I noticed a performance hit in production after upgrading to Horizon 3.2.1, which is probably in relation to https://github.com/laravel/horizon/pull/589. This is on a EC2 t2 instance, with constant workload, the hit is an additional 5-6% of CPU usage.
See graph below, we upgraded to 3.2.1 on May 22 (you will notice also that the CPU credits went down to zero way faster after the upgrade):

And this graph is after reverting to 3.1.2:

Upgrade Horizon from 3.1.2 to 3.2.1.
Can you check if this is related to the scheduler or one of the other processes?
How can I check that?
I think this may be because it now calls ps twice, once to find out if it need to auto-scale and once to get the current system load. Unfortunately on my system the performance difference is so minute that I'm unable to tell the difference.
I have 3 options for possible improvements.
1: Differentiate the two calls so that the auto-scaler only get the list of commands and not CPU and mem load.
2: Only call ps once and then store the values in the class for the telementry
3: Tightly couple telementry and autoscaling
The pros:
1: Only getting the relevant data for the caller is probably good idea
2: Only one call will be made each tick
3: Only one call will be made each tick
The cons:
1: It is unclear from my tests if ps collects less data or simply just dosen't return it, so the savings might be negligible.

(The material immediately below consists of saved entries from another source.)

(** [void OnTick()] (lines 195-257). *)
Definition OnTick (now : Tick) (c : t) : t * list effect :=
  let connect :=
    state_eqb (m_iTcpChannelState c) STATE_TCP_NOT_CONNECT
    && (m_ullNextTryConnectTime c <=? now) in
  let state :=
    if connect then STATE_TCP_CONNECTING else m_iTcpChannelState c in
  let '(tcpPacket, tcpPinger) := Pinger.Update now (m_stTcpPinger c) in
  let '(udpPacket, udpPinger) := Pinger.Update now (m_stUdpPinger c) in
  let sends :=
    (if connect
     then [TcpConnect (m_stTcpSocket c) (m_stServerEndPoint c)]
     else [])
    ++ match tcpPacket with
       | Some packet =>
           if state_eqb state STATE_TCP_CONNECTED
           then [TcpWrite (m_stTcpSocket c) (WriteStruct packet)]
           else []
       | None => []
       end
    ++ match udpPacket with
       | Some packet =>
           [UdpSend (m_stUdpSocket c) (m_stServerEndPoint c)
                    (WriteStruct packet)]
       | None => []
       end in
  if m_ullNextPintStatTime c <=? now then
    ({| m_stServerEndPoint := m_stServerEndPoint c;
        m_stTcpSocket := m_stTcpSocket c;
        m_stUdpSocket := m_stUdpSocket c;
        m_uNextSocket := m_uNextSocket c;
        m_iTcpChannelState := state;
        m_ullNextTryConnectTime := m_ullNextTryConnectTime c;
        m_ullNextPintStatTime := wrap64 (now + 60 * 1000);
        m_stTcpPinger := Pinger.Reset tcpPinger;
        m_stUdpPinger := Pinger.Reset udpPinger;
        m_pSink := m_pSink c |},
     sends
     ++ report (m_pSink c) TCP (Pinger.GetStatistic tcpPinger)
     ++ report (m_pSink c) UDP (Pinger.GetStatistic udpPinger))
  else
    ({| m_stServerEndPoint := m_stServerEndPoint c;
        m_stTcpSocket := m_stTcpSocket c;
        m_stUdpSocket := m_stUdpSocket c;
        m_uNextSocket := m_uNextSocket c;
        m_iTcpChannelState := state;
        m_ullNextTryConnectTime := m_ullNextTryConnectTime c;
        m_ullNextPintStatTime := m_ullNextPintStatTime c;
        m_stTcpPinger := tcpPinger;
        m_stUdpPinger := udpPinger;
        m_pSink := m_pSink c |},
     sends).

(** [void OnTcpConnected(int err)] (lines 259-275). *)
Definition OnTcpConnected (err : Z) (now : Tick) (c : t)
  : t * list effect :=
  if err =? 0 then
    ({| m_stServerEndPoint := m_stServerEndPoint c;
        m_stTcpSocket := m_stTcpSocket c;
        m_stUdpSocket := m_stUdpSocket c;
        m_uNextSocket := m_uNextSocket c;
        m_iTcpChannelState := STATE_TCP_CONNECTED;
        m_ullNextTryConnectTime := m_ullNextTryConnectTime c;
        m_ullNextPintStatTime := m_ullNextPintStatTime c;
        m_stTcpPinger := Pinger.Reset (m_stTcpPinger c);
        m_stUdpPinger := m_stUdpPinger c;
        m_pSink := m_pSink c |},
     [LogInfo "Ping server connected"; TcpStartRead (m_stTcpSocket c)])
  else
    ({| m_stServerEndPoint := m_stServerEndPoint c;
        m_stTcpSocket := m_stTcpSocket c;
        m_stUdpSocket := m_stUdpSocket c;
        m_uNextSocket := m_uNextSocket c;
        m_iTcpChannelState := STATE_TCP_NOT_CONNECT;
        m_ullNextTryConnectTime := wrap64 (now + 10 * 1000);
        m_ullNextPintStatTime := m_ullNextPintStatTime c;
        m_stTcpPinger := m_stTcpPinger c;
        m_stUdpPinger := m_stUdpPinger c;
        m_pSink := m_pSink c |},
     [LogError "Connect failed" err]).

(** Lines 282-285 and 308-311: a new socket takes the member's place,
    then [BindTcpEvent] binds the four callbacks on it. *)
Definition recreate_tcp (now : Tick) (c : t) : t * list effect :=
  ({| m_stServerEndPoint := m_stServerEndPoint c;
      m_stTcpSocket := m_uNextSocket c;
      m_stUdpSocket := m_stUdpSocket c;
      m_uNextSocket := S (m_uNextSocket c);
      m_iTcpChannelState := STATE_TCP_NOT_CONNECT;
      m_ullNextTryConnectTime := wrap64 (now + 10 * 1000);
      m_ullNextPintStatTime := m_ullNextPintStatTime c;
      m_stTcpPinger := m_stTcpPinger c;
      m_stUdpPinger := m_stUdpPinger c;
      m_pSink := m_pSink c |},
   [TcpCreate (m_uNextSocket c); TcpBindEvent (m_uNextSocket c)]).

(** [void OnTcpError(int err)] (lines 277-286). *)
Definition OnTcpError (err : Z) (now : Tick) (c : t) : t * list effect :=
  let '(c', effects) := recreate_tcp now c in
  (c', LogError "Tcp socket error" err :: effects).

(** [void OnTcpDataEof()] (lines 302-312). *)
Definition OnTcpDataEof (now : Tick) (c : t) : t * list effect :=
  let '(c', effects) := recreate_tcp now c in
  (c', LogError "Tcp socket: remote EOF" 0
       :: TcpClose (m_stTcpSocket c) :: effects).

(** [void OnTcpData(BytesView data)] (lines 288-300). *)
Definition OnTcpData (data : BytesView) (now : Tick) (c : t)
  : t * list effect :=
  match ReadStruct data with
  | Some packet =>
      ({| m_stServerEndPoint := m_stServerEndPoint c;
          m_stTcpSocket := m_stTcpSocket c;
          m_stUdpSocket := m_stUdpSocket c;
          m_uNextSocket := m_uNextSocket c;
          m_iTcpChannelState := m_iTcpChannelState c;
          m_ullNextTryConnectTime := m_ullNextTryConnectTime c;
          m_ullNextPintStatTime := m_ullNextPintStatTime c;
          m_stTcpPinger := Pinger.Recv now packet (m_stTcpPinger c);
          m_stUdpPinger := m_stUdpPinger c;
          m_pSink := m_pSink c |}, [])
  | None => (c, [LogException])
  end.

(** [void OnUdpData(const EndPoint&, BytesView data)] (lines 314-326):
    the first parameter has no name in the source. *)
Definition OnUdpData (from : EndPoint) (data : BytesView) (now : Tick)
    (c : t) : t * list effect :=
  match ReadStruct data with
  | Some packet =>
      ({| m_stServerEndPoint := m_stServerEndPoint c;
          m_stTcpSocket := m_stTcpSocket c;
          m_stUdpSocket := m_stUdpSocket c;
          m_uNextSocket := m_uNextSocket c;
          m_iTcpChannelState := m_iTcpChannelState c;
          m_ullNextTryConnectTime := m_ullNextTryConnectTime c;
          m_ullNextPintStatTime := m_ullNextPintStatTime c;
          m_stTcpPinger := m_stTcpPinger c;
          m_stUdpPinger := Pinger.Recv now packet (m_stUdpPinger c);
          m_pSink := m_pSink c |}, [])
  | None => (c, [LogException])
  end.

(** [void OnUdpError(int err)] (lines 328-336). *)
Definition OnUdpError (err : Z) (c : t) : t * list effect :=
  ({| m_stServerEndPoint := m_stServerEndPoint c;
      m_stTcpSocket := m_stTcpSocket c;
      m_stUdpSocket := m_uNextSocket c;
      m_uNextSocket := S (m_uNextSocket c);
      m_iTcpChannelState := m_iTcpChannelState c;
      m_ullNextTryConnectTime := m_ullNextTryConnectTime c;
      m_ullNextPintStatTime := m_ullNextPintStatTime c;
      m_stTcpPinger := m_stTcpPinger c;
      m_stUdpPinger := m_stUdpPinger c;
      m_pSink := m_pSink c |},
   [LogError "Udp socket error" err; UdpCreate (m_uNextSocket c);
    UdpBindEvent (m_uNextSocket c); UdpStartRead (m_uNextSocket c)]).

(** Events the run loop delivers to the client, each with the clock
    value at delivery. *)
Inductive event : Type :=
| EvTick (now : Tick)
| EvTcpConnected (err : Z) (now : Tick)
| EvTcpError (err : Z) (now : Tick)
| EvTcpData (data : BytesView) (now : Tick)
| EvTcpDataEof (now : Tick)
| EvUdpData (from : EndPoint) (data : BytesView) (now : Tick)
| EvUdpError (err : Z).

Definition handle (c : t) (e : event) : t * list effect :=
  match e with
  | EvTick now => OnTick now c
  | EvTcpConnected err now => OnTcpConnected err now c
  | EvTcpError err now => OnTcpError err now c
  | EvTcpData data now => OnTcpData data now c
  | EvTcpDataEof now => OnTcpDataEof now c
  | EvUdpData from data now => OnUdpData from data now c
  | EvUdpError err => OnUdpError err c
  end.

(** Runs the events in order and concatenates what they emit. *)
Fixpoint run (c : t) (es : list event) : t * list effect :=
  match es with
  | [] => (c, [])
  | e :: rest =>
      let '(c1, out1) := handle c e in
      let '(c2, out2) := run c1 rest in
      (c2, out1 ++ out2)
  end.

End Handlers.

Definition is_tcp_write (e : effect) : bool :=
  match e with TcpWrite _ _ => true | _ => false end.

Definition is_tcp_report (e : effect) : bool :=
  match e with LogPing TCP _ _ _ _ _ => true | _ => false end.

(** Every event but a successful connect callback. *)
Definition stays_disconnected (e : event) : bool :=
  match e with
  | EvTcpConnected err _ => negb (err =? 0)
  | _ => true
  end.

Definition is_tcp_connect (e : effect) : bool :=
  match e with TcpConnect _ _ => true | _ => false end.

Definition is_udp_send (e : effect) : bool :=
  match e with UdpSend _ _ _ => true | _ => false end.

Definition is_report (e : effect) : bool :=
  match e with
  | LogPing _ _ _ _ _ _ | SinkPing _ _ _ _ _ _ => true
  | _ => false
  end.

Definition is_tick (e : event) : bool :=
  match e with EvTick _ => true | _ => false end.

(** Ticks are the only events compared to [deadline]: each must come
    before it. *)
Definition ticks_before (deadline : Tick) (e : event) : bool :=
  match e with
  | EvTick now => now <? deadline
  | _ => true
  end.

(** The events that reach the UDP estimator: ticks and UDP datagrams. *)
Definition reaches_udp_pinger (e : event) : bool :=
  match e with
  | EvTick _ | EvUdpData _ _ _ => true
  | _ => false
  end.

End Client.

(** ** class Server (Server.cpp, lines 22-144) *)

Module Server.

(** The accepted [TcpSocket] a session owns: [Peer] tells sockets apart,
    [Closed] records that [Close()] was called on it. *)
Record TcpSocket : Type := mkTcpSocket {
  Peer : nat;
  Closed : bool;
}.

Definition Close (s : TcpSocket) : TcpSocket :=
  {| Peer := Peer s; Closed := true |}.

Record Session : Type := mkSession {
  Socket : TcpSocket;
  LastAlive : Tick;
  Dead : bool;
}.

(** [Session(TcpSocket&&)] (lines 30-31). *)
Definition new_Session (socket : TcpSocket) : Session :=
  {| Socket := socket; LastAlive := 0; Dead := true |}.

(** [Session::OnTcpError] (lines 33-37). *)
Definition Session_OnTcpError (err : Z) (s : Session) : Session :=
  {| Socket := Socket s; LastAlive := LastAlive s; Dead := true |}.

(** [Session::OnTcpData] (lines 39-43): returns the session and the bytes
    written back on its socket. *)
Definition Session_OnTcpData (data : BytesView) (now : Tick) (s : Session)
  : Session * BytesView :=
  ({| Socket := Socket s; LastAlive := now; Dead := Dead s |}, data).

(** [Session::OnTcpDataEof] (lines 45-50). *)
Definition Session_OnTcpDataEof (s : Session) : Session :=
  {| Socket := Close (Socket s); LastAlive := LastAlive s; Dead := true |}.

(** [Server::OnTick] (lines 81-99) over [m_stSessions]. *)
Fixpoint OnTick (now : Tick) (sessions : list Session) : list Session :=
  match sessions with
  | [] => []
  | s :: rest =>
      if Dead s then OnTick now rest
      else if wrap64 (LastAlive s + 60 * 1000) <=? now
      then {| Socket := Close (Socket s); LastAlive := LastAlive s;
              Dead := true |} :: OnTick now rest
      else s :: OnTick now rest
  end.

(** [Server::OnTcpConnection] (lines 101-115); [socket] is what
    [m_stTcpSocket.Accept()] returns. *)
Definition OnTcpConnection (socket : TcpSocket) (now : Tick)
    (sessions : list Session) : list Session :=
  let session := new_Session socket in
  sessions ++ [{| Socket := Socket session; LastAlive := now; Dead := false |}].

(** [Server::OnUdpData] (lines 123-126): the datagram goes back to its
    sender. *)
Definition OnUdpData (from : EndPoint) (data : BytesView)
  : EndPoint * BytesView := (from, data).
Lemma float_le_trans (a b c : pyfloat) :
  float_le a b = true -> float_le b c = true -> float_le a c = true.
Proof.
  destruct a, b, c; cbn [float_le]; try discriminate; try reflexivity.
  rewrite !Qle_bool_iff. apply Qle_trans.
Qed.


(** X14: an exact match is a fuzzy match when the two objects print alike,
    and not in general: the objects [1] and [True] are equal, and their
    texts share no word. *)
Theorem exact_match_and_fuzzy_match :
  (forall a b, matches a b false = true -> str (obj a) = str (obj b) ->
     matches a b true = true)
  /\ exists a b,
       Predicate3 "s" "r" (AInt 1) = Ok a
       /\ Predicate3 "s" "r" (ABool true) = Ok b
       /\ matches a b false = true
       /\ matches a b true = false.
Proof.
  split.
  - intros a b H Ho. apply triple_eq_true in H as (Hs & Hr & _).
    cbn [matches]. rewrite Hs, Hr, Ho.
    now rewrite !fuzzy_match_refl, String.eqb_refl.
  - do 2 eexists.
    split; [vm_compute; reflexivity|].
    split; [vm_compute; reflexivity|].
    split; vm_compute; reflexivity.
Qed.

(** X15: two instances that match, exactly or fuzzily, have the same
    relation, so [is_negation] answers the same for both. *)
Theorem matching_preserves_negation (a b : Predicate) (fuzzy : bool) :
  matches a b fuzzy = true -> pred a = pred b /\ is_negation a = is_negation b.
Proof.
  intros H. assert (E : pred a = pred b).
  { destruct fuzzy; cbn [matches] in H.
    - apply andb_true_iff in H as [H _].
      apply andb_true_iff in H as [_ H]. now apply String.eqb_eq.
    - now apply triple_eq_true in H as (_ & Hr & _). }
  split; [exact E|]. unfold is_negation. now rewrite E.
Qed.

Lemma matching_preserves_negation_witness :
  is_negation (mkPredicate "GPL License" "cannot" (AStr "close_source")
                           (Finite 1) None None ∅)
  = is_negation (mkPredicate "GPL" "cannot" (AStr "close source")
                             (Finite 1) None None ∅).
Proof.
  refine (proj2 (matching_preserves_negation _ _ true _)).
  vm_compute. reflexivity.
Defined.

(** X16: a lower threshold matches more: a pair that matches at a
    threshold matches at every threshold below it. *)
Theorem fuzzy_match_threshold_monotone (s1 s2 : string) (t1 t2 : pyfloat) :
  float_le t1 t2 = true ->
  _fuzzy_match s1 s2 t2 = true ->
  _fuzzy_match s1 s2 t1 = true.
Proof.
  intros Ht. rewrite !fuzzy_match_short, !orb_true_iff.
  intros [H|H]; [now left | right].
  eapply float_le_trans; eassumption.
Qed.

Lemma fuzzy_match_threshold_monotone_witness :
  _fuzzy_match "a b c" "b c d" (Finite (1 # 4)) = true.
Proof.
  apply (fuzzy_match_threshold_monotone _ _ _ (Finite (1 # 2)));
    vm_compute; reflexivity.
Defined.

(** X17: the similarity lies between 0 and 1.  So at a threshold of 0 or
    less every pair of strings matches, and at a threshold above 1 a pair
    matches only when one normal form occurs in the other. *)
Theorem fuzzy_match_threshold_extremes :
  (forall A B, (0 <= jaccard A B)%Q /\ (jaccard A B <= 1)%Q)
  /\ (forall s1 s2 t, (t <= 0)%Q -> _fuzzy_match s1 s2 (Finite t) = true)
  /\ (forall s1 s2 t, (1 < t)%Q ->
        _fuzzy_match s1 s2 (Finite t)
        = PyStr.contains (normalize s1) (normalize s2)
          || PyStr.contains (normalize s2) (normalize s1)).
Proof.
  split; [exact jaccard_bounds|]. split.
  - intros s1 s2 t Ht. rewrite fuzzy_match_short.
    apply orb_true_iff. right. cbn [float_le]. apply Qle_bool_iff.
    eapply Qle_trans; [exact Ht | apply jaccard_bounds].
  - intros s1 s2 t Ht. rewrite fuzzy_match_short.
    replace (float_le (Finite t) _) with false; [now rewrite orb_false_r|].
    symmetry. cbn [float_le]. apply not_true_is_false.
    rewrite Qle_bool_iff. intros H.
    apply (Qlt_irrefl 1). eapply Qlt_le_trans; [exact Ht|].
    eapply Qle_trans; [exact H | apply jaccard_bounds].
Qed.

(** X18: two strings whose normal forms have the same words, in any order
    and with any repetition, match at every threshold up to 1. *)
Theorem same_words_match (s1 s2 : string) (t : Q) :
  token_set (normalize s1) = token_set (normalize s2) ->
  (t <= 1)%Q ->
  _fuzzy_match s1 s2 (Finite t) = true.
Proof.
  intros Hw Ht. rewrite fuzzy_match_short.
  destruct (PyStr.contains (normalize s1) (normalize s2)
            || PyStr.contains (normalize s2) (normalize s1)) eqn:C;
    [reflexivity|].
  destruct (empty_word_set_unreachable s1 s2 C) as [G _].
  apply orb_false_iff in G as [G _]. apply bool_decide_eq_false in G.
  cbn [orb float_le]. apply Qle_bool_iff. rewrite <- Hw.
  rewrite (jaccard_same _ G). exact Ht.
Qed.

Lemma same_words_match_witness :
  _fuzzy_match "commercial use" "Use_Commercial use" (Finite (1 # 2)) = true.
Proof.
  apply same_words_match; [vm_compute; reflexivity | discriminate].
Defined.
Variable unicode_alnum : N -> bool.

Local Abbreviation repo_char' := (repo_char unicode_alnum).
Local Abbreviation span' := (span_repo_chars unicode_alnum).

Lemma repo_char_not_slash (c : N) : repo_char' c = true -> c <> 47%N.
Proof. intros H ->. discriminate. Qed.

Lemma span_spec (s : str) :
  s = fst (span' s) ++ snd (span' s) /\
  Forall (fun c => repo_char' c = true) (fst (span' s)).
Proof.
  induction s as [|c s [IH1 IH2]]; cbn [span_repo_chars].
  - split; [reflexivity|constructor].
  - destruct (repo_char' c) eqn:E.
    + destruct (span' s) as [run rest]. cbn [fst snd] in *. split.
      * cbn [app]. now f_equal.
      * now constructor.
    + split; [reflexivity|constructor].
Qed.

Lemma split_slash_run (run rest : str) :
  Forall (fun c => c <> 47%N) run ->
  split_slash (run ++ 47%N :: rest) = run :: split_slash rest.
Proof.
  induction 1 as [|c run Hc _ IH]; cbn [app split_slash].
  - reflexivity.
  - apply N.eqb_neq in Hc. rewrite Hc, IH. reflexivity.
Qed.

Lemma split_slash_none (s : str) :
  Forall (fun c => c <> 47%N) s -> split_slash s = [s].
Proof.
  induction 1 as [|c s Hc _ IH]; cbn [split_slash]; [reflexivity|].
  apply N.eqb_neq in Hc. now rewrite Hc, IH.
Qed.
(** * LuaCpp/Details/Class.hpp: binding a native class into the Lua runtime

    A shallow embedding of [lpp::Class<CppClass>] together with the part of
    the Lua C API it calls, and the properties of the registration
    mechanism proved over it.

    Conventions.
    - The Lua stack is a list whose head is the top of the stack, so the
      index [-1] is the head, [-2] the next element, and so on.
    - Tables and userdata blocks are reference objects: a Lua value holds a
      reference, the contents live in a heap that is part of the state.
    - Every operation is a function [world -> option (A * world)].  [None]
      stands for every outcome that is not a normal return (undefined
      behaviour of the C API or of C++, a Lua error, an exception leaving
      the function).
    - The constructor is written a second time, call by call, as a run that
      keeps the state in which a call that does not return leaves the
      program; the constructor as an operation is the returning part of that
      run. *)

From stdpp Require Import gmap strings list.
From Stdlib Require Import ZArith.

Local Open Scope Z_scope.

(** ** Native values and types *)

(** The C++ types that occur in signatures. *)
Inductive ctype :=
| TVoid
| TInt
| TBool
| TString
| TClass (id : nat)
| TConst (t : ctype)
| TPtr (t : ctype).
(* ===== verification/MarketsV2.v ===== *)
(** Constant-product pools (crate [markets], [lib.rs]): pool state, validation,
    quotes and the application of [Sync] logs to one pool. *)

From S2P Require Import Prelude RustStr Types.
#[local] Open Scope Z_scope.

Definition BPS_DENOMINATOR : Z := 10000.

Inductive PoolKind := ConstantProduct | ConcentratedLiquidity.

Record PoolQuote := {
  pq_pool_address : Address;
  pq_token_in : Address;
  pq_token_out : Address;
  pq_amount_in : Amount;
  pq_amount_out : Amount;
  pq_fee_bps : Z;                             (* u32 *)
  pq_price_impact_bps : Z }.                  (* u32 *)

Record V2PoolState := {
  v2_address : Address;
  v2_protocol : Protocol.Protocol;
  v2_exchange : option Exchange.Exchange;
  v2_token0 : Address;
  v2_token1 : Address;
  v2_reserve0 : Amount;
  v2_reserve1 : Amount;
  v2_fee_bps : Z;                             (* u32 *)
  v2_last_updated_block : option BlockNumber }.

#[global] Instance V2PoolState_eq_dec : EqDecision V2PoolState.
Proof. solve_decision. Defined.

Inductive MarketEventOutcome := Applied | Ignored | Reverted.

#[global] Instance MarketEventOutcome_eq_dec : EqDecision MarketEventOutcome.
Proof. solve_decision. Defined.

Inductive MarketError :=
| InvalidPool (reason : string)
| UnknownToken (pool_address token : Address)
| InsufficientInput
| InsufficientLiquidity
| ArithmeticOverflow
| MissingDecodedField (field : string)
| MissingLogIdentity
| MissingRevertSnapshot (tx_hash : TxHash) (log_index : Z).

2: If caller A is no longer called each tick in a later version then caller B will get stale data
3: Tightly coupling things is a bad idea
Option 4: boolean to enable / disable telemetry?
For option 1, if you can give me an example of ps command, I can try to benchmark it on my EC2 t2 instance.
exec ps axo %cpu,%mem,command | grep "supervisor=SomeHorizonName" | grep -v "grep"
vs
exec ps axo command | grep "supervisor=SomeHorizonName" | grep -v "grep"
Over 50,000 iterations, no significant difference...
➜ time ./test1.sh
./test1.sh 83.36s user 146.00s system 78% cpu 4:53.98 total
➜ time ./test2.sh
./test2.sh 80.47s user 152.67s system 78% cpu 4:56.86 total
Hmm less then 4% increased performance dosent look promising for option 1. There would also be a reduction in time spent parsing the result, since scaling would only need the number of lines. But I wouldn't expect this to much of a performance issue either.
Currently this only appears to cost 0.16% cpu at the tick rate on the given system so perhaps more then just ps is to blame here.
The original PR that caused the performance hit was reverted.
Most helpful comment
The original PR that caused the performance hit was reverted.